We watch Bridget Jones's Diary every New Year's Eve. It is one holiday ritual that is sacred to me. Revisiting Bridget reminds me that quirky failure can be lovable: a good life lesson that, for some reason, I need repeated. And repeated. The movie is based on Helen Fielding's first Bridget chronicle. I was horrified when an American girl was selected to play English Bridget, but as soon as Renée Zellweger appeared on screen performing her drunken solo to All By Myself she became Bridget Jones.

As soon as book three of Bridget's saga was released this year I, like other Bridget aficionados, prepared to spend some quality time with my old friend. I didn't realize how much I had missed her. Bridget and I have been through a lot together. (I know what you must be thinking... "That Patrice is such a well-read and cultured genius. She is a literary snob and must be very popular at social gatherings. I bet people seek her out for her thoughts on important topics like, oh, Chechnya.")

"Mad about the Boy" reads like Helen Fielding wrote the screenplay before the novel, relying on old jokes about silly Bridget. But after the first few awkward chapters I settled in and remembered all of the reasons I adored Bridget in the first place. Our favorite friends (including Daniel!) make frequent appearances. There are all of the predictable and comforting love entanglements we've come to expect in chick lit. Bridget's foibles are ever present and there are new escapades including, lord help us all, children.

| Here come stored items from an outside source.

(** * Verification of [rest/client.go]: the control-channel client of
    hide.client.linux.

    The file embeds the REST client of package [rest]: certificate pinning
    ([Client.Pins]), the custom dialer ([Client.dialContext]), the JSON POST
    exchange ([Client.postJson]), sticky endpoint resolution
    ([Client.Resolve]), the access-token life cycle ([NewClient],
    [Client.GetAccessToken], [Client.HaveAccessToken]) and the protocol
    operations ([Client.Connect], [Client.Disconnect], [Client.ApplyFilter]).

    Go library calls the client relies on are embedded next to it:
    [crypto/sha256.Sum256] and [encoding/base64.StdEncoding] are executable
    definitions; the operating system, the network and [encoding/json] are
    an environment of oracles that answer as a function of the history of
    events, so that every theorem holds for every behaviour of the outside
    world. *)

From Stdlib Require Import ZArith List Ascii String Lia Bool.
From Stdlib.Strings Require Import Byte.
From stdpp Require Import gmap strings list pretty.

Import ListNotations.
Local Open Scope string_scope.
Local Open Scope list_scope.
Local Open Scope Z_scope.

(** ** Go values *)

(** A Go [[]byte]; a slice that may be [nil] is an [option] of it. *)
Abbreviation bytes := (list byte).

(** [[]byte(s)] and [string(b)]. *)
Definition bytes_of_string (s : string) : bytes := list_byte_of_string s.
Definition string_of_bytes (b : bytes) : string := string_of_list_byte b.

Definition byte_val (b : byte) : Z := Z.of_N (Byte.to_N b).

Definition byte_of_Z (z : Z) : byte :=
  match Byte.of_N (Z.to_N (z mod 256)) with
  | Some b => b
  | None => x00
  end.

(** ** crypto/sha256 *)

Module Sha256.

Definition u32 (z : Z) : Z := z mod 2 ^ 32.

Definition add32 (x y : Z) : Z := u32 (x + y).

(** [bits.RotateLeft32(x, -k)]: rotation to the right by [k]. *)
Definition rotr (k x : Z) : Z :=
  Z.lor (Z.shiftr x k) (u32 (Z.shiftl x (32 - k))).

(** [^x] on a [uint32]. *)
Definition not32 (x : Z) : Z := Z.lxor x (2 ^ 32 - 1).

Fixpoint hex_value (s : string) (acc : Z) : Z :=
  match s with
  | EmptyString => acc
  | String c r =>
      let n := Z.of_nat (nat_of_ascii c) in
      let d := if n <? 58 then n - 48 else n - 87 in
      hex_value r (16 * acc + d)
  end.

Fixpoint words_of_hex (fuel : nat) (s : string) : list Z :=
  match fuel with
  | O => []
  | S fuel' =>
      hex_value (substring 0 8 s) 0
        :: words_of_hex fuel' (substring 8 (String.length s - 8) s)
  end.

(** The table [_K] of round constants, eight hexadecimal digits a word. *)
Definition _K : list Z := Eval vm_compute in
  words_of_hex 64
    ("428a2f9871374491b5c0fbcfe9b5dba53956c25b59f111f1923f82a4ab1c5ed5" ++
     "d807aa9812835b01243185be550c7dc372be5d7480deb1fe9bdc06a7c19bf174" ++
     "e49b69c1efbe47860fc19dc6240ca1cc2de92c6f4a7484aa5cb0a9dc76f988da" ++
     "983e5152a831c66db00327c8bf597fc7c6e00bf3d5a7914706ca635114292967" ++
     "27b70a852e1b21384d2c6dfc53380d13650a7354766a0abb81c2c92e92722c85" ++
     "a2bfe8a1a81a664bc24b8b70c76c51a3d192e819d6990624f40e3585106aa070" ++
     "19a4c1161e376c082748774c34b0bcb5391c0cb34ed8aa4a5b9cca4f682e6ff3" ++
     "748f82ee78a5636f84c878148cc7020890befffaa4506cebbef9a3f7c67178f2")%string.

(** The initial state [init0 .. init7]. *)
Definition init : list Z := Eval vm_compute in
  words_of_hex 8
    "6a09e667bb67ae853c6ef372a54ff53a510e527f9b05688c1f83d9ab5be0cd19".

Definition word_at (l : list Z) (i : nat) : Z := nth i l 0.

(** [w[i] = p[j]<<24 | p[j+1]<<16 | p[j+2]<<8 | p[j+3]] for [i < 16]. *)
Fixpoint load_words (n : nat) (p : bytes) : list Z :=
  match n, p with
  | S n', b0 :: b1 :: b2 :: b3 :: r =>
      Z.lor (Z.lor (Z.lor (Z.shiftl (byte_val b0) 24)
                          (Z.shiftl (byte_val b1) 16))
                   (Z.shiftl (byte_val b2) 8))
            (byte_val b3)
        :: load_words n' r
  | _, _ => []
  end.

(** The loop [for i := 16; i < 64; i++] that extends the schedule; [w]
    holds [w[0..i-1]] and [n] counts the words still to be produced. *)
Fixpoint extend (n : nat) (w : list Z) : list Z :=
  match n with
  | O => w
  | S n' =>
      let i := length w in
      let v1 := word_at w (i - 2) in
      let t1 := Z.lxor (Z.lxor (rotr 17 v1) (rotr 19 v1)) (Z.shiftr v1 10) in
      let v2 := word_at w (i - 15) in
      let t2 := Z.lxor (Z.lxor (rotr 7 v2) (rotr 18 v2)) (Z.shiftr v2 3) in
      extend n'
        (w ++ [add32 (add32 (add32 t1 (word_at w (i - 7))) t2)
                     (word_at w (i - 16))])
  end.

Record regs := Regs { ra : Z; rb : Z; rc : Z; rd : Z;
                      re : Z; rf : Z; rg : Z; rh : Z }.

(** One iteration of the compression loop. *)
Definition round (r : regs) (k w : Z) : regs :=
  let '(Regs a b c d e f g h) := r in
  let t1 :=
    add32 (add32 (add32 (add32 h
      (Z.lxor (Z.lxor (rotr 6 e) (rotr 11 e)) (rotr 25 e)))
      (Z.lxor (Z.land e f) (Z.land (not32 e) g))) k) w in
  let t2 :=
    add32 (Z.lxor (Z.lxor (rotr 2 a) (rotr 13 a)) (rotr 22 a))
          (Z.lxor (Z.lxor (Z.land a b) (Z.land a c)) (Z.land b c)) in
  Regs (add32 t1 t2) a b c (add32 d t1) e f g.

Fixpoint rounds (r : regs) (ks ws : list Z) : regs :=
  match ks, ws with
  | k :: ks', w :: ws' => rounds (round r k w) ks' ws'
  | _, _ => r
  end.

(** [blockGeneric] on one chunk of 64 bytes. *)
Definition block (h : regs) (p : bytes) : regs :=
  let w := extend 48 (load_words 16 p) in
  let '(Regs a b c d e f g h') := rounds h _K w in
  Regs (add32 (ra h) a) (add32 (rb h) b) (add32 (rc h) c) (add32 (rd h) d)
       (add32 (re h) e) (add32 (rf h) f) (add32 (rg h) g) (add32 (rh h) h').

Fixpoint blocks (fuel : nat) (h : regs) (p : bytes) : regs :=
  match fuel with
  | O => h
  | S fuel' =>
      if (length p <? 64)%nat then h
      else blocks fuel' (block h (firstn 64 p)) (skipn 64 p)
  end.

(** Big-endian bytes of a word, [n] of them. *)
Fixpoint be_bytes (n : nat) (z : Z) : bytes :=
  match n with
  | O => []
  | S n' => byte_of_Z (Z.shiftr z (8 * Z.of_nat n')) :: be_bytes n' z
  end.

(** [digest.checkSum]: a 0x80 byte, zeroes up to 56 modulo 64, then the
    length in bits as 8 big-endian bytes. *)
Definition pad (data : bytes) : bytes :=
  let n := Z.of_nat (length data) in
  let zeros := Z.to_nat ((55 - n) mod 64) in
  data ++ x80 :: repeat x00 zeros ++ be_bytes 8 (8 * n).

Definition Sum256 (data : bytes) : bytes :=
  let p := pad data in
  let h0 :=
    Regs (word_at init 0) (word_at init 1) (word_at init 2) (word_at init 3)
         (word_at init 4) (word_at init 5) (word_at init 6) (word_at init 7) in
  let '(Regs a b c d e f g h) := blocks (length p) h0 p in
  flat_map (be_bytes 4) [a; b; c; d; e; f; g; h].

End Sha256.

(** ** encoding/base64, [StdEncoding] *)

Module Base64.

Definition encodeStd : string :=
  "ABCDEFGHIJKLMNOPQRSTUVWXYZabcdefghijklmnopqrstuvwxyz0123456789+/".

Definition padChar : ascii := "="%char.

(** [enc.encode[v & 0x3F]]. *)
Definition enc_char (v : Z) : ascii :=
  match String.get (Z.to_nat (Z.land v 63)) encodeStd with
  | Some c => c
  | None => padChar
  end.

(** [Encoding.Encode]: whole groups of three bytes, then the remainder
    with padding. *)
Fixpoint encode (src : bytes) : string :=
  match src with
  | [] => ""
  | [b0] =>
      let val := Z.shiftl (byte_val b0) 16 in
      String (enc_char (Z.shiftr val 18))
        (String (enc_char (Z.shiftr val 12))
           (String padChar (String padChar "")))
  | [b0; b1] =>
      let val := Z.lor (Z.shiftl (byte_val b0) 16)
                       (Z.shiftl (byte_val b1) 8) in
      String (enc_char (Z.shiftr val 18))
        (String (enc_char (Z.shiftr val 12))
           (String (enc_char (Z.shiftr val 6)) (String padChar "")))
  | b0 :: b1 :: b2 :: r =>
      let val := Z.lor (Z.lor (Z.shiftl (byte_val b0) 16)
                              (Z.shiftl (byte_val b1) 8))
                       (byte_val b2) in
      String (enc_char (Z.shiftr val 18))
        (String (enc_char (Z.shiftr val 12))
           (String (enc_char (Z.shiftr val 6))
              (String (enc_char val) (encode r))))
  end.

Definition EncodeToString (src : bytes) : string := encode src.

(** [enc.decodeMap[in]]: the position of [in] in the alphabet; [None] stands
    for the entry 0xff of a byte outside it. *)
Fixpoint index_of (c : ascii) (alphabet : string) (i : Z) : option Z :=
  match alphabet with
  | EmptyString => None
  | String a r => if Ascii.eqb a c then Some i else index_of c r (i + 1)
  end.

Definition decodeMap (c : ascii) : option Z := index_of c encodeStd 0.

Definition is_newline (c : ascii) : bool :=
  Ascii.eqb c "010"%char || Ascii.eqb c "013"%char.

(** [for si < len(src) && (src[si] == '\n' || src[si] == '\r') { si++ }]. *)
Fixpoint skip_newlines (src : list ascii) (si : Z) : list ascii * Z :=
  match src with
  | c :: r => if is_newline c then skip_newlines r (si + 1) else (src, si)
  | [] => (src, si)
  end.

(** The error of a malformed input: its offset. *)
Inductive CorruptInputError := Corrupt (offset : Z).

Mummy Bridget? Bridget used to remind us of life before we worried about mortgage payments and post-birth bodies and nannies. Bridget used to be a few years younger than me: a quintessential British-version of a Gen Xer. In "Mad about the Boy" Bridget ages dramatically and transforms into a Baby Boomer. What? But even worse than the addition of children and being thrust prematurely into middle age is the death of Mark Darcy. And so the story begins.

It isn't that I cannot accept that Bridget had to move on for the story to continue, but I used to recognize myself in Bridget. We connected. Grown-up Bridget shows me how little we now have in common. She continues to stumble, like the rest of us, but her reactions to those stumbles have become self indulgent. She has career opportunities that she discards. She doesn't worry about money and flits about spending it on designer clothing. She is no longer lovable and goofy. Instead she is the friend you don't feel you can abandon even though you no longer have much in common. Something elemental is gone.

For the first time in a decade we didn't watch Bridget on New Year's Eve, and I am not sure when I'll be able to revisit her on screen. I got over the dreadful second installment (book AND movie) soon enough. I am in mourning for both Mark Darcy and the Bridget I used to know.